◆ Task statement: For the records that follow, give the number of lines in which the word "left" occurs, with nothing added.

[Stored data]

(** Worker [w] goes from [pc] to [pc'], maybe changing the queue while it holds the lock. *)
Lemma move_inv s w pc pc' ts l :
  Inv s -> workers s !! w = Some pc ->
  l = (if holds pc' then Some w else if holds pc then None else lock s) ->
  (holds pc' = true -> holds pc = true \/ lock s = None) ->
  (ts = tasks_ s \/ holds pc = true) ->
  (pc' = WPop -> ts <> []) ->
  (pc' = WDecide -> running_ s = true -> ts <> []) ->
  (pc' = WBlock -> running_ s = true -> ts = []) ->
  (pc' = WExit -> running_ s = false) ->
  (running_ s = true -> ts <> [] ->
    awake pc' = true \/ (awake pc = false /\ tasks_ s <> [])) ->
  Inv (mkState (running_ s) ts l (<[w := pc']> (workers s)) (notifies s) (dtor s)).
Proof.
  intros [Hlock Hpop Hdec Hblk Hexit Hdtor Hsome Hprog] Hw Hl Hacq Hts H1 H2 H3 H4 H5.
  assert (Hwlt : w < length (workers s)) by (by eapply lookup_lt_Some).
  assert (Hother : forall w2 pc2, w2 <> w -> workers s !! w2 = Some pc2 -> holds pc2 = true ->
    holds pc = false /\ holds pc' = false /\ ts = tasks_ s).
  { intros w2 pc2 Hne Hw2 Hh. apply (Hlock w2 pc2 Hw2) in Hh as Hl2.
    assert (holds pc = false) as Hpc.
    { destruct (holds pc) eqn:E; [|done]. apply (Hlock w pc Hw) in E. congruence. }
    split; [done|]. split.
    - destruct (holds pc'); [|done]. destruct Hacq; [done|congruence..].
    - destruct Hts; congruence. }
  split; cbn [running_ tasks_ lock workers notifies dtor].
  - intros w2 pc2 [(<- & -> & _)|(Hne & Hw2)]%lookup_insert_cases; subst l.
    + destruct (holds pc') eqn:Hh'; [done|]. split; [done|].
      destruct (holds pc) eqn:Hh; [done|]. intros Hls.
      apply (Hlock w pc Hw) in Hls. congruence.
    + rewrite (Hlock w2 pc2 Hw2). split; intros Hls.
      * destruct (Hother w2 pc2) as (-> & -> & _); [done|done|by apply (Hlock w2 pc2 Hw2)|done].
      * destruct (holds pc'); [congruence|]. by destruct (holds pc).
  - intros w2 [(<- & <- & _)|(Hne & Hw2)]%lookup_insert_cases; [by apply H1|].
    destruct (Hother w2 WPop) as (_ & _ & ->); [done..|]. eauto.
  - intros w2 [(<- & <- & _)|(Hne & Hw2)]%lookup_insert_cases; [by apply H2|].
    destruct (Hother w2 WDecide) as (_ & _ & ->); [done..|]. eauto.
  - intros w2 [(<- & <- & _)|(Hne & Hw2)]%lookup_insert_cases; [by apply H3|].
    destruct (Hother w2 WBlock) as (_ & _ & ->); [done..|]. eauto.
  - intros w2 [(<- & <- & _)|(Hne & Hw2)]%lookup_insert_cases; [by apply H4|]. eauto.
  - done.
  - intros Hx. apply (f_equal length) in Hx. rewrite length_insert in Hx. cbn in Hx. lia.
  - intros Hr Hne Hn. destruct (H5 Hr Hne) as [Ha|[Ha Hts0]].
    + exists w, pc'. split; [|done]. by apply list_lookup_insert_eq.
    + destruct (Hprog Hr Hts0 Hn) as (w2 & pc2 & Hw2 & Ha2). exists w2, pc2.
      split; [|done]. rewrite list_lookup_insert_ne; [done|]. intros ->. congruence.
Qed.

Lemma worker_step_inv w s :
  Inv s -> exists s' evs, worker_step w s = Ok (s', evs) /\ Inv s'.
Proof.
  intros HI. unfold worker_step. destruct (workers s !! w) as [pc|] eqn:Hw; [|by eexists _, _].
  assert (Hacq : forall pc, workers s !! w = Some pc -> holds pc = false -> 
    exists s' evs, acquire w s = Ok (s', evs) /\ Inv s').
  { intros pc0 Hw0 Hh. unfold acquire. destruct (lock s) eqn:Hl; [by eexists _, _|].
    eexists _, _. split; [done|]. apply (move_inv s w pc0); try done; auto. }
  destruct pc as [| | | | | | | |t|];
    [ | by eapply Hacq | | | by eexists _, _ | by eapply Hacq | | | | by eexists _, _].
  - eexists _, _. split; [done|].
    apply (move_inv s w WLoop (if running_ s then WLock else WExit) (tasks_ s) (lock s));
      try done; destruct (running_ s) eqn:Hr; auto; congruence.
  - eexists _, _. split; [done|].
    assert (predicate s = true <-> tasks_ s <> [] \/ running_ s = false) as Hp.
    { unfold predicate. rewrite orb_true_iff, !negb_true_iff, bool_decide_eq_false. done. }
    assert (lock s = Some w) as Hl by by apply (inv_lock _ HI w WPred).
    apply (move_inv s w WPred (if predicate s then WDecide else WBlock) (tasks_ s) (lock s));
      try done; destruct (predicate s) eqn:E; auto; try done.
    + intros _ Hr. destruct (proj1 Hp eq_refl); [done|congruence].
    + intros _ Hr. destruct (tasks_ s); [done|].
      assert (false = true) by (apply Hp; by left). done.
    + intros Hr Hne. assert (false = true) by (apply Hp; by left). done.
  - eexists _, _. split; [done|].
    apply (move_inv s w WBlock WWaiting (tasks_ s) None); try done; auto.
  - destruct (running_ s) eqn:Hr; (eexists _, _; split; [done|]).
    + apply (move_inv s w WDecide WPop (tasks_ s) (lock s)); try done; auto.
      * by apply (inv_lock _ HI w WDecide).
      * intros _. by apply (inv_decide _ HI w).
    + apply (move_inv s w WDecide WLoop (tasks_ s) None); try done; auto.
  - pose proof (inv_pop _ HI w Hw) as Hne. destruct (tasks_ s) as [|t ts] eqn:Ht; [done|].
    eexists _, _. split; [done|]. cbn [tail].
    apply (move_inv s w WPop (WRun t) ts None); try done; auto.
  - eexists _, _. split; [done|].
    apply (move_inv s w (WRun t) WLoop (tasks_ s) (lock s)); try done; auto.
Qed.

Lemma is_waiting_spec (ws : list worker_pc) (w : nat) :
  default false (is_waiting <$> ws !! w) = true -> ws !! w = Some WWaiting.
Proof.
  destruct (ws !! w) as [pc|]; cbn; [|done]. unfold is_waiting.
  by intros ->%bool_decide_eq_true.
Qed.

Lemma spurious_inv w s :
  Inv s -> workers s !! w = Some WWaiting -> Inv (set_worker w WRelock s).
Proof.
  intros HI Hw. apply (move_inv s w WWaiting WRelock (tasks_ s) (lock s)); try done; auto.
Qed.

Lemma push_inv t s : Inv s -> exists s' evs, push t s = Ok (s', evs) /\ Inv s'.
Proof.
  intros HI. unfold push. destruct (lock s) as [w|] eqn:Hl; [by eexists _, _|].
  eexists _, _. split; [done|].
  assert (Hnone : forall w pc, workers s !! w = Some pc -> holds pc = false).
  { intros w pc Hw. destruct (holds pc) eqn:E; [|done].
    apply (inv_lock _ HI w pc Hw) in E. congruence. }
  assert (Hne : tasks_ s ++ [t] <> []) by (by intros [_ ?]%app_eq_nil).
  destruct HI as [H1 H2 H3 H4 H5 H6 H7 H8].
  split; cbn [tasks_ running_ lock workers notifies dtor]; try done.
  - intros w pc Hw. rewrite <- Hl. eauto.
  - intros w Hw. by apply Hnone in Hw.
Qed.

◆ Exercise solution: 2